▶ [Records to use]
Lemma foldl_insert_low_shape (names : list string) :
  ∀ st : gmap string string,
    (∀ k, is_Some (foldl (λ status l, <[l := "Low"]> status) st names !! k)
          ↔ k ∈ names ∨ is_Some (st !! k)) ∧
    (∀ k v, foldl (λ status l, <[l := "Low"]> status) st names !! k = Some v →
            v = "Low" ∨ st !! k = Some v).
Proof.
  induction names as [|l names IH]; intros st.
  - split; [|by auto]. intros k. simpl. rewrite elem_of_nil. tauto.
  - simpl. destruct (IH (<[l := "Low"]> st)) as [IHdom IHval]. split.
    + intros k. rewrite IHdom, elem_of_cons, lookup_insert_is_Some.
      destruct (decide (l = k)) as [-> | Hne]; [tauto|]. split.
      * intros [? | [? | [_ ?]]]; [by left; right | done | by right].
      * intros [[-> | ?] | ?]; [done | by left | by right; right].
    + intros k w Hk. destruct (IHval k w Hk) as [? | Hst]; [tauto|].
      apply lookup_insert_Some in Hst as [[_ <-] | [_ Hst]]; tauto.
Qed.

Lemma analyze_sectors_keys_values self depth_frame :
  (∀ label, is_Some (analyze_sectors self depth_frame !! label)
            ↔ label ∈ sector_labels self) ∧
  (∀ label status, analyze_sectors self depth_frame !! label = Some status →
                   status = "High" ∨ status = "Low").
Proof.
  unfold analyze_sectors. destruct depth_frame as [depth|].
  - cbv zeta.
    match goal with |- context [foldl ?f ∅ _] =>
      destruct (foldl_insert_shape f) with (pairs := enumerate (sector_labels self))
                                           (st := (∅ : gmap string string))
        as [Hdom Hval]
    end.
    { intros st i l. destruct (Np.any _); eexists; split; try reflexivity.
      - case_bool_decide; auto.
      - by right. }
    split.
    + intros label. rewrite Hdom, lookup_empty. unfold enumerate.
      rewrite snd_zip by (by rewrite length_seq).
      split; [intros [? | [? ?]]; done | by left].
    + intros label status Hl. destruct (Hval label status Hl) as [? | [? | Habs]];
        [by left | by right | by rewrite lookup_empty in Habs].
  - destruct (foldl_insert_low_shape (sector_labels self) ∅) as [Hdom Hval]. split.
    + intros label. rewrite Hdom, lookup_empty.
      split; [intros [? | [? ?]]; done | by left].
    + intros label status Hl. destruct (Hval label status Hl) as [? | Habs];
        [by right | by rewrite lookup_empty in Habs].
Qed.

(** *** The program against the specification's wording *)







(** *** An evaluated frame *)

Lemma mod_small (a : R) : (0 <= a < PI)%R → Np.mod_ a PI = a.
Proof.
  intros [Hlo Hhi]. unfold Np.mod_. pose proof PI_RGT_0 as Hpi.
  assert (0 <= a / PI < 1)%R as [Hq0 Hq1].
  { split.
    - apply Rmult_le_pos; [done|]. left. by apply Rinv_0_lt_compat.
    - apply (Rmult_lt_reg_r PI); [done|]. unfold Rdiv.
      rewrite Rmult_assoc, Rinv_l by lra. lra. }
  rewrite <- (Int_part_spec (a / PI) 0) by (simpl; lra). simpl. lra.
Qed.
Local Arguments OnProcessPendingQueue : simpl never.
Local Arguments DoneWritingToEntry : simpl never.
Local Arguments DoneReadingFromEntry : simpl never.

Lemma run_task_drain (entry : EntryId) (rest : list Task) (c : HttpCache) :
  posted c = TaskOnProcessPendingQueue entry :: rest ->
  run_task c = OnProcessPendingQueue entry (with_posted rest c).
Proof.
  intros Hposted. unfold run_task, bind, get, modify. rewrite Hposted.
  by rewrite !run_nil.
Qed.



(** X8.  A writer that turns into a reader.  [ConvertWriterToReader] moves
    the writer to the readers and schedules a drain.  When the drain runs, a
    reader at the head of the queue is admitted next to the former writer
    and called back with OK (and the drain is scheduled again when somebody
    is left in the queue), while a writer at the head keeps waiting, with
    everybody behind it, because the entry has a reader. *)
Theorem ConvertWriterToReader_then_drain (entry : EntryId) (c : HttpCache)
    (e : ActiveEntry) (w : Transaction) :
  entries c !! entry = Some e ->
  writer e = Some w -> readers e = [] ->
  will_process_pending_queue e = false ->
  posted c = [] ->
  let e1 := set_readers [w] (set_writer None e) in
  ConvertWriterToReader entry c =
    Some (tt, with_posted [TaskOnProcessPendingQueue entry]
                (put_entry entry (set_will_process true e1) c), [])
  /\
  ((pending_queue e = [] \/
    exists next rest, pending_queue e = next :: rest /\
                      wants_write (trans_mode next) = true) ->
   (ConvertWriterToReader entry ;; run_task) c = Some (tt, put_entry entry e1 c, []))
  /\
  (forall next rest,
     pending_queue e = next :: rest -> wants_write (trans_mode next) = false ->
     let e2 := set_readers [w; next] (set_pending_queue rest (set_writer None e)) in
     (ConvertWriterToReader entry ;; run_task) c =
       Some (tt,
             react (EvRun next OK)
               (if bool_decide (rest = []) then put_entry entry e2 c
                else with_posted [TaskOnProcessPendingQueue entry]
                       (put_entry entry (set_will_process true e2) c)),
             [EvRun next OK])).
Proof.
  intros He Hw Hr Hwp Hposted e1.
  assert (Hconvert : ConvertWriterToReader entry c =
            Some (tt, with_posted [TaskOnProcessPendingQueue entry]
                        (put_entry entry (set_will_process true e1) c), [])).
  { unfold ConvertWriterToReader.
    rewrite (bind_run _ _ _ _ _ _ (load_entry_run _ _ _ He)).
    rewrite Hw. unfold deref at 1.
    rewrite (bind_run _ _ c c w [] eq_refl).
    rewrite (bind_run _ _ _ _ _ _ (store_entry_run _ _ _)).
    rewrite (ProcessPendingQueue_run entry _ _ (put_entry_lookup _ _ _)).
    entry_fields. change (posted (put_entry _ _ c)) with (posted c).
    rewrite Hwp, Hr, Hposted. simpl. by rewrite put_entry_twice. }
  assert (Hdrain : (ConvertWriterToReader entry ;; run_task) c =
            OnProcessPendingQueue entry (put_entry entry (set_will_process true e1) c)).
  { rewrite (bind_run _ _ _ _ _ _ Hconvert).
    rewrite (run_task_drain entry []) by reflexivity.
    replace (with_posted [] (with_posted [TaskOnProcessPendingQueue entry]
               (put_entry entry (set_will_process true e1) c)))
      with (put_entry entry (set_will_process true e1) c)
      by (destruct c; simpl in Hposted; by subst).
    by rewrite run_nil. }
  split; [exact Hconvert|]. rewrite Hdrain.
  rewrite (OnProcessPendingQueue_body entry _ _ (put_entry_lookup _ _ _)).
  subst e1. entry_fields. rewrite put_entry_twice.
  replace (set_will_process false
             (set_will_process true (set_readers [w] (set_writer None e))))
    with (set_readers [w] (set_writer None e))
    by (destruct e; simpl in *; by subst).
  split.
  - intros [Hq|(next & rest & Hq & Hmode)]; rewrite Hq; [done|].
    by rewrite Hmode.
  - intros next rest Hq Hmode. rewrite Hq, Hmode. cbn [andb].
    rewrite (bind_run _ _ _ _ _ _ (store_entry_run _ _ _)).
    rewrite put_entry_twice.
    rewrite (bind_run _ _ _ _ _ _
               (AddTransactionToEntry_reader entry next _
                  (set_pending_queue rest (set_readers [w] (set_writer None e)))
                  (put_entry_lookup _ _ _) eq_refl Hwp Hmode)).
    simpl. replace (posted c) with (@nil Task). simpl.
    case_bool_decide; simpl; rewrite ?put_entry_twice; reflexivity.
Qed.

Lemma DoneWritingToEntry_failure (entry : EntryId) (c : HttpCache)
    (e : ActiveEntry) (d : DiskEntry) :
  entries c !! entry = Some e ->
  disk_entry e = Some d ->
  entry_registered c entry e ->
  exists k,
    (doomed e = false -> active_entries_ c !! k = Some entry) /\
    DoneWritingToEntry entry false c =
      Some (tt,
            after_callbacks (pending_queue e) ERR_CACHE_RACE (destroyed c entry e k),
            EvDoom d :: EvClose d ::
              map (fun t => EvRun t ERR_CACHE_RACE) (pending_queue e)).
Proof.
  intros He Hd Hreg.
  destruct (DestroyEntry_registered entry
              (put_entry entry (set_pending_queue [] (set_writer None e)) c)
              (set_pending_queue [] (set_writer None e)) d) as (k & Hk & Hdestroy).
  { apply put_entry_lookup. }
  { exact Hd. }
  { unfold entry_registered in *. by destruct e. }
  exists k. split; [exact Hk|].
  unfold DoneWritingToEntry.
  rewrite (bind_run _ _ _ _ _ _ (update_entry_run _ _ _ _ He)).
  rewrite (bind_run _ _ _ _ _ _ (load_entry_run _ _ _ (put_entry_lookup _ _ _))).
  rewrite (bind_run _ _ _ _ _ _ (store_entry_run _ _ _)).
  rewrite put_entry_twice. entry_fields. rewrite Hd. unfold deref.
  rewrite (bind_run _ _ _ _ d [] eq_refl).
  rewrite (bind_run _ _ _ _ tt [EvDoom d] eq_refl).
  rewrite (bind_run _ _ _ _ _ _ Hdestroy).
  rewrite run_all_spec. simpl.
  by rewrite (destroyed_put_entry entry _ e).
Qed.

(** X9.  How [DoneWithEntry] releases the writer of an entry.  The release
    counts as a success only when the transaction was cancelled and could
    mark the entry as truncated: then the writer slot is cleared, a drain is
    scheduled and the entry stays.  A release without [cancel] does not ask
    for the truncation flag and counts as a failure, like a cancellation that
    could not mark the entry: the disk entry is doomed, the entry destroyed,
    and every transaction of its queue called back with ERR_CACHE_RACE. *)
Theorem DoneWithEntry_writer_release (entry : EntryId) (trans : Transaction)
    (cancel : bool) (c : HttpCache) (e : ActiveEntry) (w : Transaction)
    (d : DiskEntry) :
  entries c !! entry = Some e ->
  writer e = Some w ->
  will_process_pending_queue e = false ->
  disk_entry e = Some d ->
  entry_registered c entry e ->
  if cancel && AddTruncatedFlag trans then
    DoneWithEntry entry trans cancel c =
      Some (tt,
            with_posted (posted c ++ [TaskOnProcessPendingQueue entry])
              (put_entry entry (set_will_process true (set_writer None e)) c),
            [EvAddTruncatedFlag trans])
  else
    exists k,
      (doomed e = false -> active_entries_ c !! k = Some entry) /\
      DoneWithEntry entry trans cancel c =
        Some (tt,
              after_callbacks (pending_queue e) ERR_CACHE_RACE (destroyed c entry e k),
              (if cancel then [EvAddTruncatedFlag trans] else []) ++
              EvDoom d :: EvClose d ::
                map (fun t => EvRun t ERR_CACHE_RACE) (pending_queue e)).
Proof.
  intros He Hw Hwp Hd Hreg.
  assert (Hstart :
    DoneWithEntry entry trans cancel c =
      bind (if cancel
            then bind (emit (EvAddTruncatedFlag trans))
                      (fun _ => ret (AddTruncatedFlag trans))
            else ret false)
           (fun success => DoneWritingToEntry entry success) c).
  { unfold DoneWithEntry.
    rewrite (bind_run _ _ _ _ _ _ (load_entry_run _ _ _ He)).
    rewrite Hwp, Hw. cbn [andb non_null]. by rewrite run_nil. }
  rewrite Hstart. clear Hstart.
  destruct (DoneWritingToEntry_failure entry c e d He Hd Hreg) as (k & Hk & Hfail).
  destruct cancel; cbn [andb].
  - rewrite (bind_run _ _ c c (AddTruncatedFlag trans) [EvAddTruncatedFlag trans] eq_refl).
    destruct (AddTruncatedFlag trans).
    + unfold DoneWritingToEntry.
      rewrite (bind_run _ _ _ _ _ _ (update_entry_run _ _ _ _ He)).
      rewrite (ProcessPendingQueue_run entry _ _ (put_entry_lookup _ _ _)).
      entry_fields. rewrite Hwp. simpl. by rewrite put_entry_twice.
    + exists k. split; [exact Hk|]. by rewrite Hfail.
  - exists k. split; [exact Hk|].
    rewrite (bind_run _ _ c c false [] eq_refl). by rewrite Hfail.
Qed.

(** *** The completion protocol, once it fails the requests *)

(** The cache with the pending operation at [pending_op] replaced. *)
Definition put_op (pending_op : OpId) (v : PendingOp) (c : HttpCache) : HttpCache :=
  with_ops (<[pending_op := v]> (ops c)) c.

(** The calls that fail every item of a queue with ERR_CACHE_RACE, and the
    state the callbacks among them leave. *)
Definition race_events (items : list WorkItem) : list Event :=
  flat_map (fun w => notify_events w ERR_CACHE_RACE None) items.
Definition after_race (items : list WorkItem) (c : HttpCache) : HttpCache :=
  foldl (fun c w => notified w ERR_CACHE_RACE c) c items.

Lemma load_op_run (pending_op : OpId) (c : HttpCache) (p : PendingOp) :
  ops c !! pending_op = Some p -> load_op pending_op c = Some (p, c, []).
Proof. intros Hp. unfold load_op. run_monad. unfold OpId in *. by rewrite Hp. Qed.

Lemma store_op_run (pending_op : OpId) (v : PendingOp) (c : HttpCache) :
  store_op pending_op v c = Some (tt, put_op pending_op v c, []).
Proof. reflexivity. Qed.

Lemma update_op_run (pending_op : OpId) (f : PendingOp -> PendingOp)
    (c : HttpCache) (p : PendingOp) :
  ops c !! pending_op = Some p ->
  update_op pending_op f c = Some (tt, put_op pending_op (f p) c, []).
Proof.
  intros Hp. unfold update_op. by rewrite (bind_run _ _ _ _ _ _ (load_op_run _ _ _ Hp)).
Qed.

Lemma put_op_lookup (pending_op : OpId) (v : PendingOp) (c : HttpCache) :
  ops (put_op pending_op v c) !! pending_op = Some v.
Proof. unfold put_op. simpl. by rewrite lookup_insert_eq. Qed.

Lemma put_op_twice (pending_op : OpId) (u v : PendingOp) (c : HttpCache) :
  put_op pending_op v (put_op pending_op u c) = put_op pending_op v c.
Proof. unfold put_op, with_ops. simpl. by rewrite insert_insert_eq. Qed.

Lemma op_removed_put_op (pending_op : OpId) (v : PendingOp) (key : string)
    (c : HttpCache) :
  op_removed pending_op key (put_op pending_op v c) = op_removed pending_op key c.
Proof. unfold op_removed, put_op, with_ops. simpl. by rewrite delete_insert_eq. Qed.

Lemma DeletePendingOp_put_op (pending_op : OpId) (v p : PendingOp) (key : string)
    (c : HttpCache) :
  op_registered c pending_op p key ->
  op_disk_entry v = op_disk_entry p \/ op_disk_entry v = None ->
  DeletePendingOp pending_op (put_op pending_op v c) =
    Some (tt, op_removed pending_op key c, []).
Proof.
  intros (Hr1 & Hr2 & Hr3) Hd.
  rewrite (DeletePendingOp_registered (put_op pending_op v c) pending_op v key).
  - fold (op_removed pending_op key (put_op pending_op v c)).
    by rewrite op_removed_put_op.
  - apply put_op_lookup.
  - split; [exact Hr1|]. split; [exact Hr2|].
    intros d Hv. destruct Hd as [Hd|Hd]; rewrite Hd in Hv; [by apply Hr3|done].
Qed.

(** Once the protocol fails the requests, it fails all that follow. *)
Lemma notify_pending_items_failing (lead : WorkItemOperation) (r : Z) (key : string)
    (items : list WorkItem) :
  forall (entry : option EntryId) (c : HttpCache),
    notify_pending_items lead r key items true entry c =
      Some (tt, after_race items c, race_events items).
Proof.
  induction items as [|item rest IH]; intros entry c; [reflexivity|].
  simpl. unfold bind at 1.
  assert (Hstep : exists entry',
    notify_queued lead r key item true entry c =
      Some ((true, entry'), notified item ERR_CACHE_RACE c,
            notify_events item ERR_CACHE_RACE None)).
  { unfold notify_queued, FindActiveEntry.
    cbv beta iota zeta delta [bind ret get].
    case_bool_decide; simpl.
    - rewrite NotifyTransaction_spec. simpl. rewrite app_nil_r. by eexists.
    - destruct (r =? OK); simpl.
      + destruct (active_entries_ c !! key); simpl;
          rewrite NotifyTransaction_spec; simpl; rewrite app_nil_r; by eexists.
      + rewrite NotifyTransaction_spec. simpl. rewrite app_nil_r. by eexists. }
  destruct Hstep as (entry' & ->). simpl. rewrite IH. reflexivity.
Qed.

Local Arguments notify_pending_items : simpl never.
Local Arguments OnIOComplete_outcome : simpl never.
(** The walk back along the parents ends at the start and runs through
    free cells one step apart. *)
Lemma reconstruct_path_loop_sound (st : AStar) (fuel : nat) :
  astar_inv grid start obstacles st ->
  forall (p : Z * Z) (acc path : list SquareCoord),
    is_Some (all_nodes st !! p) ->
    reconstruct_path_loop fuel (all_nodes st) (Some p) acc = Returned path ->
    exists back,
      path = acc ++ back
      ∧ head back = Some p ∧ last back = Some start
      ∧ forallb (free_cell grid obstacles) back = true
      ∧ chain (reverse back) = true.
Proof.
  intros (Hstart & Hpos & Hpar & Hopen & Hfree).
  induction fuel as [| fuel IH]; intros p acc path [node Hnode]; [done |].
  cbn [reconstruct_path_loop]. rewrite (node_at_lookup _ _ _ Hnode).
  destruct (decide (p = start)) as [-> | Hne].
  - destruct Hstart as (n0 & H0 & _ & Hp0). rewrite H0 in Hnode.
    injection Hnode as <-. rewrite Hp0.
    destruct fuel; cbn [reconstruct_path_loop]; intros [= <-];
      exists [start]; cbn [forallb]; by rewrite Hfree.
  - destruct (Hpar p node Hnode Hne) as (q & nq & Hq & Hnq & _ & _ & Hadj & Hf).
    rewrite Hq. intros Hrec.
    destruct (IH q (acc ++ [p]) path (ex_intro _ nq Hnq) Hrec)
      as (back & -> & Hh & Hl & Hfb & Hcb).
    exists (p :: back). rewrite <- app_assoc. split; [done |].
    split; [done |]. split; [by destruct back |].
    split; [cbn [forallb]; by rewrite Hf, Hfb |].
    rewrite reverse_cons, chain_snoc, Hcb, last_reverse, Hh. done.
Qed.

Lemma astar_loop_sound (fuel : nat) :
  forall (st : AStar) (path : list SquareCoord),
    astar_inv grid start obstacles st ->
    astar_loop fuel grid goal obstacles st = Returned (Some path) ->
    is_path grid obstacles start goal path = true.
Proof.
  induction fuel as [| fuel IH]; intros st path Hinv; simpl.
  - by destruct (open_set st).
  - destruct (open_set st) as [| o os] eqn:Eopen; [done |].
    rewrite <- Eopen.
    destruct (heappop _ (open_set st)) as [[open' current] |] eqn:Epop;
      [| done].
    apply heappop_elem in Epop as [Hcur Hsub].
    pose proof Hinv as (Hstart & Hpos & Hpar & Hopen & Hfree).
    pose proof (Hopen _ Hcur) as Hnode.
    destruct (decide (current = goal)) as [-> | Hne].
    + unfold reconstruct_path.
      destruct (reconstruct_path_loop _ _ _ _) as [back | |] eqn:Erec;
        [| done ..].
      cbn [mbind outcome_bind]. intros [= <-].
      destruct (reconstruct_path_loop_sound st _ Hinv goal [] back Hnode Erec)
        as (back' & -> & Hh & Hl & Hfb & Hcb).
      cbn [app]. unfold is_path.
      rewrite head_reverse, last_reverse, Hh, Hl, Hcb.
      rewrite !bool_decide_eq_true_2 by done. cbn [andb].
      rewrite andb_true_r. rewrite forallb_forall in *.
      intros c Hc. apply Hfb. apply list_elem_of_In.
      apply list_elem_of_In in Hc. by apply elem_of_reverse.
    + apply IH. apply visit_neighbors_inv; [done | | |].
      * unfold astar_inv. cbn [all_nodes closed_set open_set].
        split; [done |]. split; [done |]. split; [| split; [| done]].
        -- intros p node Hp Hps.
           destruct (Hpar p node Hp Hps) as (q & nq & ? & ? & ? & ?).
           exists q, nq. split; [done |]. split; [done |].
           split; [| done]. apply elem_of_union. by right.
        -- intros p Hp. apply Hopen. by apply Hsub.
      * cbn [closed_set]. apply elem_of_union. left. by apply elem_of_singleton.
      * done.
Qed.

Lemma astar_inv_init :
  free_cell grid obstacles start = true ->
  let nodes : gmap (Z * Z) PathNode :=
    {[start := PathNode_init 0 (heuristic start goal) None]} in
  astar_inv grid start obstacles
    (mkAStar (heappush (node_lt nodes) [] start) ∅ nodes).
Proof.
  intros Hfree nodes. unfold astar_inv. cbn [all_nodes closed_set open_set].
  split; [| split; [| split; [| split]]].
  - eexists. split; [apply lookup_singleton_eq | done].
  - intros p node [-> <-]%lookup_singleton_Some. simpl. lia.
  - intros p node [-> <-]%lookup_singleton_Some. done.
  - intros p [-> | H]%heappush_elem.
    + unfold nodes. rewrite lookup_singleton_eq. by eexists.
    + by apply elem_of_nil in H.
  - done.
Qed.
End AStarSound.

(** Whatever [find_path_astar] returns as a path is a path: it starts at
    the start, ends at the goal, and runs through in-bounds cells that
    are not obstacles, each one step from the one before. *)
Theorem find_path_astar_sound (fuel : nat) (grid : Grid)
    (start goal : SquareCoord) (obstacles : gset (Z * Z))
    (path : list SquareCoord) :
  find_path_astar fuel grid start goal obstacles = Returned (Some path) ->
  is_path grid obstacles start goal path = true.
Proof.
  unfold find_path_astar.
  destruct (is_valid_position grid start) eqn:Hs; [| done].
  destruct (is_valid_position grid goal) eqn:Hg; [| done]. cbn [negb orb].
  case_bool_decide as Hso; [done |]. case_bool_decide as Hgo; [done |].
  cbn [orb]. apply astar_loop_sound, astar_inv_init.
  unfold free_cell. by rewrite Hs, bool_decide_eq_false_2.
Qed.

Lemma find_path_astar_sound_witness :
  is_path (Grid_init 3 3) {[ (1, 1) ]} (0, 0) (2, 2)
          [(0, 0); (0, 1); (0, 2); (1, 2); (2, 2)] = true.
Proof.
  apply (find_path_astar_sound 20 (Grid_init 3 3) (0, 0) (2, 2) {[ (1, 1) ]}).
  vm_compute. reflexivity.
Defined.

Lemma dead_end_ahead_trapped_witness :
  let grid := Grid_init 3 3 in
  let obstacles : gset (Z * Z) := {[ (0, 1); (2, 0); (1, 1) ]} in
  exists next_pos,
    get_safe_moves grid (0, 0) obstacles = [next_pos]
    ∧ free_cell grid obstacles next_pos = true
    ∧ adjacent4 (0, 0) next_pos = true
    ∧ forall n, is_valid_position grid n = true ->
                adjacent4 next_pos n = true ->
                n = (0, 0) ∨ n ∈ obstacles.
Proof.
  apply (dead_end_ahead_trapped (Grid_init 3 3) (0, 0)
           {[ (0, 1); (2, 0); (1, 1) ]}).
  vm_compute. reflexivity.
Defined.

(** ** The AI snake: steering helpers *)

Lemma get_all_obstacles_elem (self : Snake) (others : list Snake)
    (c : SquareCoord) :
  c ∈ get_all_obstacles self others
  <-> c ∈ segments self
      ∨ exists o, o ∈ others ∧ snake_id o ≠ snake_id self ∧ c ∈ segments o.
Proof.
  unfold get_all_obstacles, get_segments.
  assert (Hgen : forall (acc : gset (Z * Z)),
    c ∈ foldl (fun obstacles snake =>
                 if bool_decide (snake_id snake ≠ snake_id self)
                 then obstacles ∪ list_to_set (segments snake)
                 else obstacles) acc others
    <-> c ∈ acc
        ∨ exists o, o ∈ others ∧ snake_id o ≠ snake_id self ∧ c ∈ segments o).
  { induction others as [| o os IH]; intros acc; simpl.
    - split; [by left | intros [H | (o & H & _)]; [done |]].
      by apply elem_of_nil in H.
    - rewrite IH. case_bool_decide as Hid.
      + rewrite elem_of_union, elem_of_list_to_set. split.
        * intros [[H | H] | (o' & Ho' & H)]; [by left | right | right].
          -- exists o. split; [left | done].
          -- exists o'. split; [by right | done].
        * intros [H | (o' & [-> | Ho']%elem_of_cons & Hne & Hc)].
          -- left. by left.
          -- left. by right.
          -- right. by exists o'.
      + split.
        * intros [H | (o' & Ho' & H)]; [by left | right].
          exists o'. split; [by right | done].
        * intros [H | (o' & [-> | Ho']%elem_of_cons & Hne & Hc)];
            [by left | done | right; by exists o']. }
  rewrite Hgen, elem_of_list_to_set. done.
Qed.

▶ [Instructions to follow] What lines hold the string "Hstart"? Pick them out of the data.

▶ [Completed exercise]
  assert (Hstart :
  rewrite Hstart. clear Hstart.
  intros (Hstart & Hpos & Hpar & Hopen & Hfree).
  - destruct Hstart as (n0 & H0 & _ & Hp0). rewrite H0 in Hnode.
    pose proof Hinv as (Hstart & Hpos & Hpar & Hopen & Hfree).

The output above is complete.